What this task involves: Please copy exactly the lines that begin with the one containing "cr, Throw e =>" and end with the last line of the entries.

──────

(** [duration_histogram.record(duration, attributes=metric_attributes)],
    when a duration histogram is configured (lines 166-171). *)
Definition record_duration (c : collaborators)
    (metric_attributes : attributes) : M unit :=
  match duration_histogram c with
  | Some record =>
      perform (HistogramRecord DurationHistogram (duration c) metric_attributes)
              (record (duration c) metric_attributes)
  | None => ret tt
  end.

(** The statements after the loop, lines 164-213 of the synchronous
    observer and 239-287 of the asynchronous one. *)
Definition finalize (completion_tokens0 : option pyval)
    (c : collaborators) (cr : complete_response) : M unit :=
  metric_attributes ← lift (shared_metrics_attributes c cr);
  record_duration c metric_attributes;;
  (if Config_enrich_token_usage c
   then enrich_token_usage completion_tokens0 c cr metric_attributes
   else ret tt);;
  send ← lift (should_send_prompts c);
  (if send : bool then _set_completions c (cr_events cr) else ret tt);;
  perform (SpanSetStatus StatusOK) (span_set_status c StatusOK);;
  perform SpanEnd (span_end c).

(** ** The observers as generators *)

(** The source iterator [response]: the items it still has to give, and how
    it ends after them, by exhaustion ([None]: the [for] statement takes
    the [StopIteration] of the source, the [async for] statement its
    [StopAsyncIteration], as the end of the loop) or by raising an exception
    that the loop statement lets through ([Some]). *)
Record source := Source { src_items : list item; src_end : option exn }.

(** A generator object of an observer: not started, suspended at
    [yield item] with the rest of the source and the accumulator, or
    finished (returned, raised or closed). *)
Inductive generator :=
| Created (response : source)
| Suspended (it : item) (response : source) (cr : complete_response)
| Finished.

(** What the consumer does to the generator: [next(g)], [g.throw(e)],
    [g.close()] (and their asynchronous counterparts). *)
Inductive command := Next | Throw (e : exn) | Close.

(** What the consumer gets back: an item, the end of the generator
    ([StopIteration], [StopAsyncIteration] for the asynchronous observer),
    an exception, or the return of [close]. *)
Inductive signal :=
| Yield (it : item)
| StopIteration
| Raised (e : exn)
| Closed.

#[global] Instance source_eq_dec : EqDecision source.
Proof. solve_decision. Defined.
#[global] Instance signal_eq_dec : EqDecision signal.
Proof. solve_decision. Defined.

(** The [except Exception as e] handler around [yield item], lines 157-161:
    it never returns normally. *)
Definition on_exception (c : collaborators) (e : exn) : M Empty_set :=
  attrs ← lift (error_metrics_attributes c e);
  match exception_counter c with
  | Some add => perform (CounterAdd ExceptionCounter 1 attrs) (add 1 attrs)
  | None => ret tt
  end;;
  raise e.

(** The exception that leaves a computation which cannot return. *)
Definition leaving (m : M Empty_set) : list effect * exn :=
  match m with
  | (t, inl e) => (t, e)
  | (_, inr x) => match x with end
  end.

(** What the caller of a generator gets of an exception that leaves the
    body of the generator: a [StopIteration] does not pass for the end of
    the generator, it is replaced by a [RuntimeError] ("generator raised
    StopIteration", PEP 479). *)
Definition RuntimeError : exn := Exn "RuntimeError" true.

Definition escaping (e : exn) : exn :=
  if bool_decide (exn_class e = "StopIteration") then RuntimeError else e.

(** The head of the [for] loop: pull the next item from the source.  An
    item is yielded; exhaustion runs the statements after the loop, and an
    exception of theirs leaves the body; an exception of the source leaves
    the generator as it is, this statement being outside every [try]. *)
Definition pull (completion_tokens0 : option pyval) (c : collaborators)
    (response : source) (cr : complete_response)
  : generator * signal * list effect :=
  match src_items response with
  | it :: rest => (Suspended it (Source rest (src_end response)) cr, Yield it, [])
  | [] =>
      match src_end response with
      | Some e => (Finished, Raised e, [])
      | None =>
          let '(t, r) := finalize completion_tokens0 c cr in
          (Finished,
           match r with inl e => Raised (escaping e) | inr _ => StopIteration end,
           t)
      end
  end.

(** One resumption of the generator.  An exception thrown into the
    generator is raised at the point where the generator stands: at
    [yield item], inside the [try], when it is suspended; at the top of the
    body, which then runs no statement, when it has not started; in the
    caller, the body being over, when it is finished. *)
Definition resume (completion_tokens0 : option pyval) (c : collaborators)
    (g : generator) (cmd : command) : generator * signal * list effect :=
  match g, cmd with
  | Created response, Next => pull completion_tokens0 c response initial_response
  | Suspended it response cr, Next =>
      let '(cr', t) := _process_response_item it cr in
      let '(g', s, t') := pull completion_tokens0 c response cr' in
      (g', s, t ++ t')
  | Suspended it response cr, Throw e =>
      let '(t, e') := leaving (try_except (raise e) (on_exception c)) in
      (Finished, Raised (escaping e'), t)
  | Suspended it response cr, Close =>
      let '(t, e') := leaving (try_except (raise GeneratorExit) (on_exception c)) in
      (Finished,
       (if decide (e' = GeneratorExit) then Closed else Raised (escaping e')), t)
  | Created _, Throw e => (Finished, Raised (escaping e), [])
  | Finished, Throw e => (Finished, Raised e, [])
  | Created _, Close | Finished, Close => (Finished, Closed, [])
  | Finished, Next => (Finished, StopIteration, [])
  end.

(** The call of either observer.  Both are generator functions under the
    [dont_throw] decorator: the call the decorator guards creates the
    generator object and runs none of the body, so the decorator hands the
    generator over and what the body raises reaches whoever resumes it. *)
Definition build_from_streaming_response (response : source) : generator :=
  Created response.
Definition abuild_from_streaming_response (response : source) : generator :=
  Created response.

──────

Result of this exercise:
  | Suspended it response cr, Throw e =>
      let '(t, e') := leaving (try_except (raise e) (on_exception c)) in
      (Finished, Raised (escaping e'), t)
  | Suspended it response cr, Close =>
      let '(t, e') := leaving (try_except (raise GeneratorExit) (on_exception c)) in
      (Finished,
       (if decide (e' = GeneratorExit) then Closed else Raised (escaping e')), t)
  | Created _, Throw e => (Finished, Raised (escaping e), [])
  | Finished, Throw e => (Finished, Raised e, [])
  | Created _, Close | Finished, Close => (Finished, Closed, [])
  | Finished, Next => (Finished, StopIteration, [])
  end.

(** The call of either observer.  Both are generator functions under the
    [dont_throw] decorator: the call the decorator guards creates the
    generator object and runs none of the body, so the decorator hands the
    generator over and what the body raises reaches whoever resumes it. *)
Definition build_from_streaming_response (response : source) : generator :=
  Created response.
Definition abuild_from_streaming_response (response : source) : generator :=
  Created response.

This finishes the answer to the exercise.